(Source records)
=== Section Start ===

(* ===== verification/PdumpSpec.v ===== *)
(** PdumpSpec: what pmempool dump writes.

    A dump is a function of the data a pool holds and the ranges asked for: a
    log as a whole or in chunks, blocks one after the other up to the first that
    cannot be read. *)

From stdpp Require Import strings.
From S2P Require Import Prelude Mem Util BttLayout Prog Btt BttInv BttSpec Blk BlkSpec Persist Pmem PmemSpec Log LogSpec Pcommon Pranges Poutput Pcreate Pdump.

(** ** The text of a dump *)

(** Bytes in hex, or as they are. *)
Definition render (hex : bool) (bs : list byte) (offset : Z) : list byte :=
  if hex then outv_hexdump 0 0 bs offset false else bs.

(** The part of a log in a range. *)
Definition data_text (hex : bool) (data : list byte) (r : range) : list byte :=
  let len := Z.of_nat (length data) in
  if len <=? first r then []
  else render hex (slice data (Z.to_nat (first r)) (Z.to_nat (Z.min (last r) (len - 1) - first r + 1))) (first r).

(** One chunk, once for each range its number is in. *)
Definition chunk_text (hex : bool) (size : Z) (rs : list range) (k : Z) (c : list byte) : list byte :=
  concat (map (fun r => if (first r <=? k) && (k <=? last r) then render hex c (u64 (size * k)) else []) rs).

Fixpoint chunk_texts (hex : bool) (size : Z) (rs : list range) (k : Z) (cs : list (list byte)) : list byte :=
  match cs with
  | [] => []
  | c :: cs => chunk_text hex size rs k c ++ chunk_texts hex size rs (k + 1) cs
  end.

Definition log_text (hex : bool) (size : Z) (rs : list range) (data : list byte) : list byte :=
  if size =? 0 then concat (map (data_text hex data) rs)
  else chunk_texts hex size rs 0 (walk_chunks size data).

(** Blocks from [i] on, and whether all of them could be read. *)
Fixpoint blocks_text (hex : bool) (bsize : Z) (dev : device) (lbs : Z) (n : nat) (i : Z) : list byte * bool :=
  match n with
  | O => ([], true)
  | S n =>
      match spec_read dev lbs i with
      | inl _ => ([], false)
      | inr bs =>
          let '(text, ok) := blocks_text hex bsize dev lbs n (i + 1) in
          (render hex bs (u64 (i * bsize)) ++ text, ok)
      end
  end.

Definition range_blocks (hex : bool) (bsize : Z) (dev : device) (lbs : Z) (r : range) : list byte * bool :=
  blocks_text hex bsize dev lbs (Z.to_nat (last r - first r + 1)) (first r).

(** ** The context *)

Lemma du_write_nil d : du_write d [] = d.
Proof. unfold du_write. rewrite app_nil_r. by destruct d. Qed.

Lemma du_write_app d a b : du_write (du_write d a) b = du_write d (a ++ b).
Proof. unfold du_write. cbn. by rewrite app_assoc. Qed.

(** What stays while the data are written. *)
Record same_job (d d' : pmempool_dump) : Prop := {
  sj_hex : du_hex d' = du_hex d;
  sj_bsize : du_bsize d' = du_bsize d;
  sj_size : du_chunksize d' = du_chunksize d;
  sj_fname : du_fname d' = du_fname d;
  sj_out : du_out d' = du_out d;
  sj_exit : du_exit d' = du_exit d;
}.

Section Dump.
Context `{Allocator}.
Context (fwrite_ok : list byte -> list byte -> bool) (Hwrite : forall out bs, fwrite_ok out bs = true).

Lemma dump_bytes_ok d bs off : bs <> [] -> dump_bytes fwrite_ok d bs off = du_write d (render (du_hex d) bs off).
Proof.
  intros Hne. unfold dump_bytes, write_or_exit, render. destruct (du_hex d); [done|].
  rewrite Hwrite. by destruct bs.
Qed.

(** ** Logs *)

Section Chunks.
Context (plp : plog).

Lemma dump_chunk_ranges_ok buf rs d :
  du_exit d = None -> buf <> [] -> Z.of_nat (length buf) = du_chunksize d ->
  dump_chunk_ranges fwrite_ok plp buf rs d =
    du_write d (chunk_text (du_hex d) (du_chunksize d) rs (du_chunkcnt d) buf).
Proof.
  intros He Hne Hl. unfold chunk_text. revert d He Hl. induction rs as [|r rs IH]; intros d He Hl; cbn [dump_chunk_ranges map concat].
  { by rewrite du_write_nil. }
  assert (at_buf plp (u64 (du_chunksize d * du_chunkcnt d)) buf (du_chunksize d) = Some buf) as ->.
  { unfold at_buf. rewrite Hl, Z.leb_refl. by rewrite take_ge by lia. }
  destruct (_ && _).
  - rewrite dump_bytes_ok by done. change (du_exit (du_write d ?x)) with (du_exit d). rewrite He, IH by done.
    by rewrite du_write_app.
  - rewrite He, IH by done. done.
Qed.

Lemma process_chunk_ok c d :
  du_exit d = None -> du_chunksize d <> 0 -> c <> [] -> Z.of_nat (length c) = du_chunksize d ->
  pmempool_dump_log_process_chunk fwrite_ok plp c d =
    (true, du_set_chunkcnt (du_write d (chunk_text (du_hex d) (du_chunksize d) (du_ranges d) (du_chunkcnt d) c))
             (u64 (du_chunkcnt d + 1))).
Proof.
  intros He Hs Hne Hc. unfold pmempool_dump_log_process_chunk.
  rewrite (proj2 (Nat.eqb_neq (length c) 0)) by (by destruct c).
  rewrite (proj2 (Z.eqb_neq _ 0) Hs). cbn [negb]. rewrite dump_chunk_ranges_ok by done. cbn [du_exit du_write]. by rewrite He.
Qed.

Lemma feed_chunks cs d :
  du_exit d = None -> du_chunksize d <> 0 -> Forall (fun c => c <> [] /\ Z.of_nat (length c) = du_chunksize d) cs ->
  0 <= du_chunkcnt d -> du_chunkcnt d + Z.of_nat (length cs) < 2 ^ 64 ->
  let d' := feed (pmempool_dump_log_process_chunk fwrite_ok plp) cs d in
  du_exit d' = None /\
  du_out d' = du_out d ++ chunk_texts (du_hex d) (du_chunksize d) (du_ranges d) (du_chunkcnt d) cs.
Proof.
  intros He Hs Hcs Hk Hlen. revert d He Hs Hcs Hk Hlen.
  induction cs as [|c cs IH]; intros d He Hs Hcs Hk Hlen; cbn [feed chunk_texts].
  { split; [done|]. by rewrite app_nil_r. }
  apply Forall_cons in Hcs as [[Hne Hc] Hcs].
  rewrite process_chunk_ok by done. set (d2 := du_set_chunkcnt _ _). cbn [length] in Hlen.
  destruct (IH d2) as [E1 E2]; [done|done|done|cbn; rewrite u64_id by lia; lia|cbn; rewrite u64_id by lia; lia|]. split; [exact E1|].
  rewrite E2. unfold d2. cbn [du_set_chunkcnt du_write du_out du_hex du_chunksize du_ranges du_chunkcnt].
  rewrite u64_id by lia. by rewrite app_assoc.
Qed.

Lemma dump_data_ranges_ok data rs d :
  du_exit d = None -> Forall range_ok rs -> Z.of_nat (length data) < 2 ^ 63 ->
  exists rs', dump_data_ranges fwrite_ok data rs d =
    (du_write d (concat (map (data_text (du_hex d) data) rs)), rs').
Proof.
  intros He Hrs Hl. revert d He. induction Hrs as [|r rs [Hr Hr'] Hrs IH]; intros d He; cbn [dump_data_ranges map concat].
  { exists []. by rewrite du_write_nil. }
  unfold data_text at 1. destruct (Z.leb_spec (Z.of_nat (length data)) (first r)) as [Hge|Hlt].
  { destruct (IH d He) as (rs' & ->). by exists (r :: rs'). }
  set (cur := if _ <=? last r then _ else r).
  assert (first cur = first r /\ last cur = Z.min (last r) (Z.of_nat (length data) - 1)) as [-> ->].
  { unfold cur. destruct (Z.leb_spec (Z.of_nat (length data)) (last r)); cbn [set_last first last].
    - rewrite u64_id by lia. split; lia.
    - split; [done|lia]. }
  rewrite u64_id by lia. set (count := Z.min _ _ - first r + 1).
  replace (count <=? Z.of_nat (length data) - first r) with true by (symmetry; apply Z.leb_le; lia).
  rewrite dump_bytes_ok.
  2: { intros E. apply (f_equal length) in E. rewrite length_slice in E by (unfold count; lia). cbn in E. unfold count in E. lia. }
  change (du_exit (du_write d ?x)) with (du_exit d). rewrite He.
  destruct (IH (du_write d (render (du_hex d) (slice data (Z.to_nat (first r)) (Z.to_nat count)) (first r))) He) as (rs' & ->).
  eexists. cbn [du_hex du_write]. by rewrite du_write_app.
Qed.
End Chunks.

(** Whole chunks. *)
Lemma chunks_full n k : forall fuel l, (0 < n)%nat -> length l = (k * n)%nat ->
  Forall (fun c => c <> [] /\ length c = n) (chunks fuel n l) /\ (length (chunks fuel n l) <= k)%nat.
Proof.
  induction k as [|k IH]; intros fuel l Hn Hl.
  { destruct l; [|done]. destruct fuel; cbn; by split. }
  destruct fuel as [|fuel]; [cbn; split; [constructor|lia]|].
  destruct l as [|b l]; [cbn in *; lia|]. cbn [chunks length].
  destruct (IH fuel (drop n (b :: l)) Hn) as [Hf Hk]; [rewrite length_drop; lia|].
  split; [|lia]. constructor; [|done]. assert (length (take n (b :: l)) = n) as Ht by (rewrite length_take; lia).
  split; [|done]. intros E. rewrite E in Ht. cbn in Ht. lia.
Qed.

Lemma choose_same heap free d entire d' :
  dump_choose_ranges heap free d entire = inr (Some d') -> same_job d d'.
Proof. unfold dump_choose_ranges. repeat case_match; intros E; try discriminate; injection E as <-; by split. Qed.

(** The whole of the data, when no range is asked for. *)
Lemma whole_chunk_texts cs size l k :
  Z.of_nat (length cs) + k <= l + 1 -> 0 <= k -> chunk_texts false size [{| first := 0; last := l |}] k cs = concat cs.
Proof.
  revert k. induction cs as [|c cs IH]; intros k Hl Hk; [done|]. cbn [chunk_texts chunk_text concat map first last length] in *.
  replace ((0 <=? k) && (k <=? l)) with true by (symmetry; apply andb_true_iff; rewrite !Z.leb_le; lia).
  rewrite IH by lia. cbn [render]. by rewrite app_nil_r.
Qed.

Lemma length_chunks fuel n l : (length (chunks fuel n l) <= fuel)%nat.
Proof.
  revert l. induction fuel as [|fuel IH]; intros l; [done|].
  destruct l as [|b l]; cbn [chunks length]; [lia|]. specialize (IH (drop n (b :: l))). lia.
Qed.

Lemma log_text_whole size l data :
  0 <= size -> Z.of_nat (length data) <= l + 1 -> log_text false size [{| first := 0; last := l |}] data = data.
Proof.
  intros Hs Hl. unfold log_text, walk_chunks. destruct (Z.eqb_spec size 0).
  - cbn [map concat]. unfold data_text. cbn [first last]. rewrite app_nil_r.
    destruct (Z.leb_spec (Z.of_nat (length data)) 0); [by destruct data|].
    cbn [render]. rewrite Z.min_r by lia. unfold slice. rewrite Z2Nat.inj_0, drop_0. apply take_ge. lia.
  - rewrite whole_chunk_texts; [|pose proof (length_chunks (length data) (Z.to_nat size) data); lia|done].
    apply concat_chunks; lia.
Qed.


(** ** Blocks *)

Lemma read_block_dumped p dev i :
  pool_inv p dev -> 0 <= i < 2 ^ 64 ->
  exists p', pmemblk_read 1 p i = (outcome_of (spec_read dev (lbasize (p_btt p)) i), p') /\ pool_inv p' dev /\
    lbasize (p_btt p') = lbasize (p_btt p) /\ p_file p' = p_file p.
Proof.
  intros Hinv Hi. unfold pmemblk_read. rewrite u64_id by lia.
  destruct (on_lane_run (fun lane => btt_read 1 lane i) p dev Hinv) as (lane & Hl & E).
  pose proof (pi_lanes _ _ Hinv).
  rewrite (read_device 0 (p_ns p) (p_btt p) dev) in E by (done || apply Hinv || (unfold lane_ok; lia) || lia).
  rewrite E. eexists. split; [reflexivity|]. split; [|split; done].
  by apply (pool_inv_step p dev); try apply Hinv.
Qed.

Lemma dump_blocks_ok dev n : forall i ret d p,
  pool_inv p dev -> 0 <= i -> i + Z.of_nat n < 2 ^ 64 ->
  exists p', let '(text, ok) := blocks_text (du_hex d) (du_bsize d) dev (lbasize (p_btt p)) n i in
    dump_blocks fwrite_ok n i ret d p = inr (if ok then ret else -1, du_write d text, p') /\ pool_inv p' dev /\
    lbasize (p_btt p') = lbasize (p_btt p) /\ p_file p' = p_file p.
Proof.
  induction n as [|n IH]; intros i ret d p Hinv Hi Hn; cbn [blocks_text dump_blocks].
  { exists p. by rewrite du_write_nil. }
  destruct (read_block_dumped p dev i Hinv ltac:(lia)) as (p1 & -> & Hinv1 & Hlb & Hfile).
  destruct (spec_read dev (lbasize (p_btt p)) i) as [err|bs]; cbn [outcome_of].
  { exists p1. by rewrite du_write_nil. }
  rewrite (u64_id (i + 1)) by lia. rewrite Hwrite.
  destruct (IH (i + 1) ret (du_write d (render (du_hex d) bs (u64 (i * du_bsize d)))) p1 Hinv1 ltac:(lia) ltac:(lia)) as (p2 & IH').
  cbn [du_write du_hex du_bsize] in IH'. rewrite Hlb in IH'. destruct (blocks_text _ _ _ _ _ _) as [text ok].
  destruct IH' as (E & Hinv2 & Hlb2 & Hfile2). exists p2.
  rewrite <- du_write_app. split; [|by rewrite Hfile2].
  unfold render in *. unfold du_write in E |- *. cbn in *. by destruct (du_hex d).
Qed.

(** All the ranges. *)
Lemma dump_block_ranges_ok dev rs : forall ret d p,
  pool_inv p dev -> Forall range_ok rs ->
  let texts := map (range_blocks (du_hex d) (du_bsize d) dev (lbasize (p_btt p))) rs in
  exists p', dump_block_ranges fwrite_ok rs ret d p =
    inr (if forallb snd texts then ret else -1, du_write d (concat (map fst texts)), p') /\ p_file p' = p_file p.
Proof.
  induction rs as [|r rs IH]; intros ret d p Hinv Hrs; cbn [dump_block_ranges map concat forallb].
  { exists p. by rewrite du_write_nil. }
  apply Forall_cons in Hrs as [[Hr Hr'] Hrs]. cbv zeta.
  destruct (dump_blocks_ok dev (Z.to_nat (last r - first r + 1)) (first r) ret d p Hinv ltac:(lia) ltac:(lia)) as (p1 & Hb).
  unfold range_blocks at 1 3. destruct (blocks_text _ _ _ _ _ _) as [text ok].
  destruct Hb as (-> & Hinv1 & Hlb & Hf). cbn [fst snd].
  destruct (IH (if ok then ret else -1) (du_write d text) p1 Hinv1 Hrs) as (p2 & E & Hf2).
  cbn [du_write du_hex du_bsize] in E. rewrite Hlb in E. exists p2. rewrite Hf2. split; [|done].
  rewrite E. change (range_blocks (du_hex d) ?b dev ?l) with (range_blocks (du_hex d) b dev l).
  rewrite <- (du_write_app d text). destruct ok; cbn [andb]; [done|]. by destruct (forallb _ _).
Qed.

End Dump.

=== Section End ===

[Aim of the task] From the records above, repeat exactly the lines from the one with "blocks_text hex bsize dev lbs (Z.to_nat" through the one with "sj_size : du_chunksize d' = du_chunksize d;", both included.

[Written reply]
  blocks_text hex bsize dev lbs (Z.to_nat (last r - first r + 1)) (first r).

(** ** The context *)

Lemma du_write_nil d : du_write d [] = d.
Proof. unfold du_write. rewrite app_nil_r. by destruct d. Qed.

Lemma du_write_app d a b : du_write (du_write d a) b = du_write d (a ++ b).
Proof. unfold du_write. cbn. by rewrite app_assoc. Qed.

(** What stays while the data are written. *)
Record same_job (d d' : pmempool_dump) : Prop := {
  sj_hex : du_hex d' = du_hex d;
  sj_bsize : du_bsize d' = du_bsize d;
  sj_size : du_chunksize d' = du_chunksize d;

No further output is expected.